"An admirable summary. You have listened well. But tell me now,—what do you think? Or do you wander like a little brook, without any will of your own, between such banks as Fate may hem you in withal?"

"I will be frank with you. Until last season, I never had a serious, definite purpose in life. I fell in love then with the most charming of country-girls."

"I know," interrupted Easelmann, in a denser cloud than usual,—"a village Lucy,—'a violet 'neath a mossy stone, fair as a star when only one,'—you know the rest of it. She was fair because there was only one."
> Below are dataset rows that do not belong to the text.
(** C3, as the code has it.  The delete branch is a stub: the handler
    keeps no chunks and no vector store, and a DELETE removes nothing.  On
    the delete route the handler answers 200 with "Document <decoded name>
    deleted successfully", or 500 with "Delete failed: " and the error's
    message when the name cannot be decoded, and the module state is what
    it was: every document listed before is listed after, the totals are
    the same, and every later request is answered as it would have been
    without the DELETE. *)
Theorem delete_acknowledges_and_removes_nothing
    (eng : engine) (w : world) (st : DocumentsApi.state) (r : request) :
  DocumentsApi.is_delete r = true →
  let out := DocumentsApi.handler eng w st r in
  match decodeURIComponent eng (default "undefined" (split_second "/delete/" (url r))) with
  | inr decoded =>
      status out.1 = 200%Z
      ∧ body_field "success" out.1 = Some (Bool true)
      ∧ body_field "message" out.1
        = Some (Str ("Document " ++ decoded ++ " deleted successfully"))
  | inl e =>
      status out.1 = 500%Z
      ∧ body_field "success" out.1 = Some (Bool false)
      ∧ body_field "detail" out.1 = Some (Str ("Delete failed: " ++ message e))
  end
  ∧ out.2 = st
  ∧ DocumentsApi.upload_files (DocumentsApi.mockDocuments out.2)
    = DocumentsApi.upload_files (DocumentsApi.mockDocuments st)
  ∧ DocumentsApi.scraped_files (DocumentsApi.mockDocuments out.2)
    = DocumentsApi.scraped_files (DocumentsApi.mockDocuments st)
  ∧ DocumentsApi.total_files (DocumentsApi.mockDocuments out.2)
    = DocumentsApi.total_files (DocumentsApi.mockDocuments st)
  ∧ DocumentsApi.mockStats out.2 = DocumentsApi.mockStats st
  ∧ ∀ (w' : world) (r' : request),
      DocumentsApi.handler eng w' out.2 r' = DocumentsApi.handler eng w' st r'.
Proof.
  intros Hdel. cbv zeta.
  rewrite (handler_delete_state eng w st r Hdel).
  split; [|by split_and!].
  pose proof Hdel as Hd. unfold DocumentsApi.is_delete in Hd.
  apply andb_prop in Hd as [Hm%String.eqb_eq _].
  unfold DocumentsApi.handler, DocumentsApi.is_processed, DocumentsApi.is_stats,
    DocumentsApi.is_upload. rewrite Hdel, Hm.
  cbn [String.eqb Ascii.eqb Bool.eqb andb].
  unfold DocumentsApi.delete_try.
  by destruct (decodeURIComponent eng _).
Qed.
"Silence, Mephistopheles! it is my turn; let me finish my story. I never told her my love"——

"'But let concealment'"——

"Attend to your pipe; it is going out. I did look, however. The language of the eyes needs no translation. I often walked, sketched, talked with the girl, and I felt that there was the completest sympathy between us. I knew her feelings towards me, as well, I am persuaded, as she knew mine. I gave her no pledge, no keepsake; I only managed, by an artifice, to get her daguerreotype at a travelling saloon."

Easelmann laughed. "Let me see it, most modest of lovers!"

"You sha'n't. Your evil eye shall not fall upon it After I came to Boston, I took a room and began working up my sketches"——

"Where I found you brushing away for dear life."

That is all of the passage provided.